The medley side includes a tub of sandy material kids can play paleontologist in and dig up ancient animal bones, and for their parents or other elders, a video on ground-penetrating radar, one of the tools to inform real paleontologists where to dig. 

A kiosk containing a score or so of mainly vanity items that account for the decimation of several large animal species, like the elephant, the rhino, various fur-bearing animals. A list of the most significant threat mechanisms to species—disease, pollution, invasive species, climate change, loss of habitat, and hunting, fishing, and poaching—but absent cogent explanation of how they’re pretty much all one thing. All part of the same human factor picture. 

An impressive display on zebra mussels, on their fierce proliferation in Lake Erie, where they were first introduced only about twenty years ago and have now become one of the dominant species. A beautiful Marchand brothers diorama on a portion of coral reef and magnificent lobster passerby, and wall text on how coral reefs are faring worldwide. Tending toward the bland again. Morcels of good news interspersed among the horrible. “Currently 45% of the world’s coral reefs are healthy [and] enormous efforts from 36 countries are taking place to conserve and restore damaged reefs.” The obverse of which would be that 55 percent of them are dead or dying. Whereas just 200 years ago something like 100 percent of them were healthy. A hemi-demi-quaver in geological time.

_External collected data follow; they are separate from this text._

Lemma tracked_same texts l r : relay_ok texts r -> relay_ok texts (set_tracked l r).
Proof. by apply relay_ok_same. Qed.
Lemma enqueue_same texts jobs r : flat_map job_progress jobs = [] -> relay_ok texts r -> relay_ok texts (enqueueSend jobs r).
Proof.
  intros E. apply relay_ok_same; [|done|done]. unfold batches, sent_batches, enqueueSend. cbn.
  by rewrite flat_map_app, E, app_nil_r.
Qed.

Lemma relay_flush_ok texts r : relay_ok texts r -> relay_ok texts (flush r).
Proof.
  intros [C L O]. unfold flush. destruct (_ || _) eqn:E.
  - split; [done|done|]. cbn. unfold batches, sent_batches in *. cbn in *. rewrite app_nil_r.
    etrans; [|exact O]. by apply sublist_inserts_r.
  - apply orb_false_iff in E as [Q M]. apply Nat.eqb_neq in Q. apply Nat.leb_gt in M.
    assert (batches (enqueueSend [Send (Progress (S (sentCount r) =? 1)%nat (firstn BATCH_LINES (queue r))); AfterFlush] r) =
      batches r ++ [firstn BATCH_LINES (queue r)]) as B.
    { unfold batches, sent_batches, enqueueSend. cbn. by rewrite flat_map_app, app_assoc. }
    split; cbn in *.
    + unfold batches, sent_batches in *. cbn in *. rewrite B, length_app. cbn. lia.
    + unfold batches, sent_batches in *. cbn in *. rewrite B. apply Forall_app. split; [done|]. apply Forall_singleton.
      rewrite length_firstn. unfold BATCH_LINES. lia.
    + unfold batches, sent_batches in *. cbn in *. rewrite B, concat_app. cbn. rewrite app_nil_r, <- app_assoc.
      by rewrite (take_drop 3 (queue r)).
Qed.
Lemma schedule_ok texts r : relay_ok texts r -> relay_ok texts (scheduleFlush r).
Proof. unfold scheduleFlush. destruct (flushTimer r), (closed r); try done. by apply relay_ok_same. Qed.
Lemma after_ok texts r : relay_ok texts r -> relay_ok texts (after_flush r).
Proof. unfold after_flush. destruct (_ && _ && _); [|done]. by apply relay_ok_same. Qed.

Lemma tool_ok texts phase id name args result r :
  relay_ok texts r -> relay_ok texts (on_tool JSON_parse phase id name args result r).
Proof.
  intros I. unfold on_tool. cbv zeta.
  repeat (match goal with
          | |- relay_ok _ (enqueueSend _ _) => apply enqueue_same; [reflexivity|]
          | |- relay_ok _ (set_tracked _ _) => apply tracked_same; exact I
          | |- relay_ok _ (match ?x with _ => _ end) => destruct x
          end); exact I.
Qed.
Lemma text_ok texts text now r : relay_ok texts r -> relay_ok (texts ++ [text]) (on_text text now r).
Proof.
  intros I. unfold on_text. destruct (_ =? _)%string; [by apply relay_ok_more|]. destruct (_ <? _)%Z; [by apply relay_ok_more|].
  apply schedule_ok. destruct I as [C L O]. split; [done|done|]. cbn. unfold batches, sent_batches in *. cbn.
  rewrite app_assoc. by apply sublist_app.
Qed.

Lemma settled_ok texts ok ok' now r : relay_ok texts r -> relay_ok texts (on_settled ok ok' now r).
Proof.
  intros [C L O]. unfold on_settled. cbv zeta. destruct (chain r) as [|[[first lines|text|path]|] rest] eqn:E; [done|..].
  - assert (batches r = sent_batches r ++ lines :: flat_map job_progress rest) as B by (unfold batches; by rewrite E).
    destruct ok.
    + eapply (relay_ok_same texts r); [|done|done|done]. rewrite B. unfold batches, sent_batches. cbn.
      by rewrite flat_map_app, <- app_assoc.
    + rewrite B in C, L, O. split; cbn; unfold batches, sent_batches in *; cbn.
      * rewrite length_app in *. cbn in C. lia.
      * apply Forall_app in L as [L1 L2%Forall_cons]. apply Forall_app. tauto.
      * etrans; [|exact O]. rewrite !concat_app. cbn. apply sublist_app; [|done]. apply sublist_app; [done|].
        by apply sublist_inserts_l.
  - eapply (relay_ok_same texts r); [|done|done|done]. unfold batches, sent_batches. rewrite E. cbn.
    destruct ok; by rewrite ?flat_map_app, ?app_nil_r.
  - eapply (relay_ok_same texts r); [|done|done|done]. unfold batches, sent_batches. rewrite E. cbn.
    destruct ok, ok'; by rewrite ?flat_map_app, ?app_nil_r.
  - apply after_ok. eapply (relay_ok_same texts r); [|done|done|done]. unfold batches, sent_batches. by rewrite E.
Qed.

The other side of the exhibit—the time line indicating the various mass extinctions—duly notes the causes of each. Many of the same causes. Tectonic plate movements, volcanic activity. And for the most recent previous extinction—the one that took out the dinosaurs—asteroids. Whereas, in the current case, entirely and incontestably man-made causes. 

Climate change was a factor in most if not all the previous extinctions, but climate change that probably happened over millennia. Whereas the climate change happening today was unknown and unsuspected—to the non-climatologist layman at least—thirty years ago. Now the devastating likely weather effects are headline news each evening (though the meteorologists seldom if ever talk about climate change). Hurricanes, typhoons, tornadoes, droughts, floods. 

The most appropriate response to the current mass extinction news would be alarm. Just short of panic. Mass extinction is a death sentence on the earth as we know it. And likely the human species as we know it. In large numbers. Inhabiting an up until now magnificently hospitable planet. 

Meanwhile the majority faction of legislators of the main culprit nation in the matter remains dead set determined to keep the coal fires burning. One more thing to deny.